(** X10: under the same conditions, "select this level" right after the
    descent calls [onSelect] with the node that was entered and the path
    that ends with the entry of that node. *)
Theorem descend_then_select_all_selects_node p s item :
  isDisabled p item = false ->
  hasChildren item = true ->
  truthy (itemId item) = true ->
  findItemBy strictEq (itemId item) (items p) = Some item ->
  snd (handleSelectAll p (fst (handleItemClick p s item s))
         (fst (handleItemClick p s item s))) =
  [OnSelect item
     (navigationPath s ++
        [mkNav (itemId item) (itemLabel item)
           (currentParentId (navigationPath s))])].
Proof.
  intros Hd Hc Ht Hfind. rewrite handleItemClick_descend by assumption.
  unfold handleSelectAll. cbn [fst navigationPath].
  rewrite currentParentId_snoc. cbn [navId truthyOpt]. rewrite Ht, Hfind.
  reflexivity.
Qed.

(** X11: clicking a sequence of enabled nodes with children and then
    pressing Back as many times gives back the navigation path the run
    started from. *)
Theorem descents_then_backs_restore_path p its s :
  Forall (fun it => isDisabled p it = false /\ hasChildren it = true) its ->
  navigationPath
    (run StringToNumber p
       (map EvItemClick its ++ repeat EvBack (List.length its)) s) =
  navigationPath s.
Proof.
  intros H. revert s. induction H as [|it its [Hd Hc] _ IH]; intros s.
  - reflexivity.
  - cbn [map List.length repeat]. rewrite repeat_cons, app_assoc.
    rewrite run_app. cbn [run dispatch]. rewrite handleBack_run.
    cbn [fst navigationPath]. cbn [app run dispatch]. rewrite IH.
    rewrite handleItemClick_descend by assumption. cbn [fst navigationPath].
    apply dropLast_snoc.
Qed.

(** X12: when a node of the tree carries the selected id, the effect
    resolves the selection to a node of the tree that compares equal
    ([==]) to the id: it is never none. *)
Theorem resync_resolves_present_id p id s n :
  In n (preorder (items p)) ->
  itemId n = id ->
  exists m,
    selectedItem (fst (resyncSelected StringToNumber p (Some id) s)) = Some m /\
    In m (preorder (items p)) /\
    looseEq StringToNumber (itemId m) id = true.
Proof.
  intros Hn <-. cbn [resyncSelected setSelectedItem fst selectedItem].
  pose proof (findItemBy_cases (looseEq StringToNumber) (itemId n) (items p))
    as H.
  destruct (findItemBy (looseEq StringToNumber) (itemId n) (items p)) as [m|].
  - exists m. split; [reflexivity | exact H].
  - specialize (H n Hn). rewrite looseEq_refl in H. discriminate.
Qed.

(** X13: from any state, a click outside followed by a click on the
    trigger opens the dropdown at the root, with search off and the query
    empty, and [currentItems] is the top-level list; the selection is
    kept. *)
Theorem click_outside_then_trigger_opens_root p s :
  run StringToNumber p [EvClickOutside; EvTrigger] s =
  mkState true [] "" false (selectedItem s) /\
  currentItems p (run StringToNumber p [EvClickOutside; EvTrigger] s) =
  items p.
Proof. split; reflexivity. Qed.

(** X14: when the last entry of the path has a truthy id that no node of
    the tree carries, [getCurrentItems] is empty. *)
Theorem getCurrentItems_unknown_parent_empty p s id :
  currentParentId (navigationPath s) = Some id ->
  truthy id = true ->
  (forall n, In n (preorder (items p)) -> strictEq (itemId n) id = false) ->
  getCurrentItems p s = [].
Proof.
  intros Hid Ht Hnone. unfold getCurrentItems. rewrite Hid.
  cbn [truthyOpt]. rewrite Ht. cbn [negb].
  destruct (findChildren_result id (items p)) as [H | (n & Hn & Hm & _)];
    [exact H|].
  rewrite (Hnone n Hn) in Hm. discriminate.
Qed.

(** X15: after the click on an enabled leaf, the effect run with the id
    of that leaf changes nothing, provided the leaf is the node [findItem]
    ([==]) resolves for its id. *)
Theorem leaf_click_then_resync_keeps_selection p s item :
  isDisabled p item = false ->
  hasChildren item = false ->
  findItemBy (looseEq StringToNumber) (itemId item) (items p) = Some item ->
  dispatch StringToNumber p (EvSelectedItemId (Some (itemId item)))
    (fst (dispatch StringToNumber p (EvItemClick item) s)) =
  (fst (dispatch StringToNumber p (EvItemClick item) s), []).
Proof.
  intros Hd Hc Hfind. cbn [dispatch].
  rewrite handleItemClick_leaf by assumption.
  cbn [resyncSelected fst]. rewrite Hfind. reflexivity.
Qed.

(** X16: pressing Back [k] times keeps the first [length - k] entries of
    the navigation path; at the root, and once the root is reached, Back
    leaves the path empty. *)
Theorem backs_keep_prefix p k s :
  navigationPath (run StringToNumber p (repeat EvBack k) s) =
  firstn (List.length (navigationPath s) - k)%nat (navigationPath s).
Proof.
  revert s. induction k as [|k IH]; intros s.
  - cbn [repeat run]. rewrite Nat.sub_0_r, firstn_all. reflexivity.
  - cbn [repeat run dispatch]. rewrite IH, handleBack_run.
    cbn [fst navigationPath]. unfold dropLast.
    rewrite firstn_firstn, length_firstn. f_equal. lia.
Qed.

(** X17: in a reachable state with search off, switching search on, typing
    a query and switching search off again gives back the same state. *)
Theorem search_round_trip p s q :
  reachable StringToNumber p s ->
  isSearching s = false ->
  run StringToNumber p [EvToggleSearch; EvSearchInput q; EvToggleSearch] s = s.
Proof.
  intros Hr Hs. pose proof (reachable_query_invariant p s Hr Hs) as Hq.
  destruct s as [o path query searching sel]. cbn in Hs, Hq. subst.
  reflexivity.
Qed.

End WidgetFacts.

(** ** Instances of the properties above *)

Lemma filterNarrows_sampleProps : filterNarrows sampleProps.
Proof. intros f H. discriminate H. Qed.

Lemma filterNarrows_labelFilterProps : filterNarrows labelFilterProps.
Proof.
  intros f [= <-] l q x Hx. apply filter_In in Hx. apply Hx.
Qed.

Lemma findItem_copies_agree_witness :
  (forall n, In n (preorder sampleTree) ->
             sameType (itemId n) (IdNum 11) = true) /\
  findItemBy (looseEq decimalToNumber) (IdNum 11) sampleTree =
  findItemBy strictEq (IdNum 11) sampleTree.
Proof.
  assert (H : forall n, In n (preorder sampleTree) ->
                        sameType (itemId n) (IdNum 11) = true).
  { cbn. intros n [<- | [<- | [<- | []]]]; reflexivity. }
  split; [exact H|].
  exact (findItem_copies_agree decimalToNumber (IdNum 11) sampleTree H).
Defined.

# # # #

## [WORK ITEM]
Begin at the line above that has "Theorem search_round_trip p" and stop after the line that has "findItemBy (looseEq decimalToNumber)", copying each line exactly and adding nothing else.

## [FINISHED TASK]
Theorem search_round_trip p s q :
  reachable StringToNumber p s ->
  isSearching s = false ->
  run StringToNumber p [EvToggleSearch; EvSearchInput q; EvToggleSearch] s = s.
Proof.
  intros Hr Hs. pose proof (reachable_query_invariant p s Hr Hs) as Hq.
  destruct s as [o path query searching sel]. cbn in Hs, Hq. subst.
  reflexivity.
Qed.

End WidgetFacts.

(** ** Instances of the properties above *)

Lemma filterNarrows_sampleProps : filterNarrows sampleProps.
Proof. intros f H. discriminate H. Qed.

Lemma filterNarrows_labelFilterProps : filterNarrows labelFilterProps.
Proof.
  intros f [= <-] l q x Hx. apply filter_In in Hx. apply Hx.
Qed.

Lemma findItem_copies_agree_witness :
  (forall n, In n (preorder sampleTree) ->
             sameType (itemId n) (IdNum 11) = true) /\
  findItemBy (looseEq decimalToNumber) (IdNum 11) sampleTree =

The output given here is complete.